[Directions for this task]
Your answer should be every line of the records that contains the word "Definition", copied as it stands.

[Exercise data]

>>>

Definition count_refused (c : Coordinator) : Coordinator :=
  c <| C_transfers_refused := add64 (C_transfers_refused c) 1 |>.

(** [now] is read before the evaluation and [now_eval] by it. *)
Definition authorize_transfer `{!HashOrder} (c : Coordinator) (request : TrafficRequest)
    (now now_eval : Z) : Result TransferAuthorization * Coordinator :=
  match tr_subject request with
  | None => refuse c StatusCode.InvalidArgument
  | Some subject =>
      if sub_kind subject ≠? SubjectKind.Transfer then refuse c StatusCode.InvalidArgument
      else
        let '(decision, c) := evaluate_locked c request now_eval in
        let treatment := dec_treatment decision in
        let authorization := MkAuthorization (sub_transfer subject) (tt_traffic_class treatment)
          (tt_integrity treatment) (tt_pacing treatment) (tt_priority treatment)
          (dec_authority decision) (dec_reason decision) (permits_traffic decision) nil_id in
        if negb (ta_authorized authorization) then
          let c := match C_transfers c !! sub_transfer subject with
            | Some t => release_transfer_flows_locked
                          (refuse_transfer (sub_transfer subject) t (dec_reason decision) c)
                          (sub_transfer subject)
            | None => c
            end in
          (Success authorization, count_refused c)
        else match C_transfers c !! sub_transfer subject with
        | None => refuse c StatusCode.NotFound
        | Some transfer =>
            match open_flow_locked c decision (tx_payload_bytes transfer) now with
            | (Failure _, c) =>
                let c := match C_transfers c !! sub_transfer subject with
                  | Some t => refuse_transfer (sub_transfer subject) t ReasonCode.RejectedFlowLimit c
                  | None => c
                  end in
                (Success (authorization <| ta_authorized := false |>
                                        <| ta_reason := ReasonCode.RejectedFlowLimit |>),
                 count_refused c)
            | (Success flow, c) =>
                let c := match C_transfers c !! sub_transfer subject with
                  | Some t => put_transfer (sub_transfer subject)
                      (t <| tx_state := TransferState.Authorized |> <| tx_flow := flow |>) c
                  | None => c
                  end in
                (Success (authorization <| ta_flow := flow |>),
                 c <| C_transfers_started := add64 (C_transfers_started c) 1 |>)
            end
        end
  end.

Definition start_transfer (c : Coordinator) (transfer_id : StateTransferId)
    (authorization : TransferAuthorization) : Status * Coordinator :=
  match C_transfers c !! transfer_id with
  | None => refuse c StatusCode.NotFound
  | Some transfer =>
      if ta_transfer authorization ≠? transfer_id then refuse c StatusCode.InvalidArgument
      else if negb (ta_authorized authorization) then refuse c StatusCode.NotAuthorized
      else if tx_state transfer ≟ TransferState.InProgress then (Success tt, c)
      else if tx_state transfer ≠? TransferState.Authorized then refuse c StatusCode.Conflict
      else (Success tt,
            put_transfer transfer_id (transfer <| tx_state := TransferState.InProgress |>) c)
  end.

<<<

[Task response]
Definition count_refused (c : Coordinator) : Coordinator :=
Definition authorize_transfer `{!HashOrder} (c : Coordinator) (request : TrafficRequest)
Definition start_transfer (c : Coordinator) (transfer_id : StateTransferId)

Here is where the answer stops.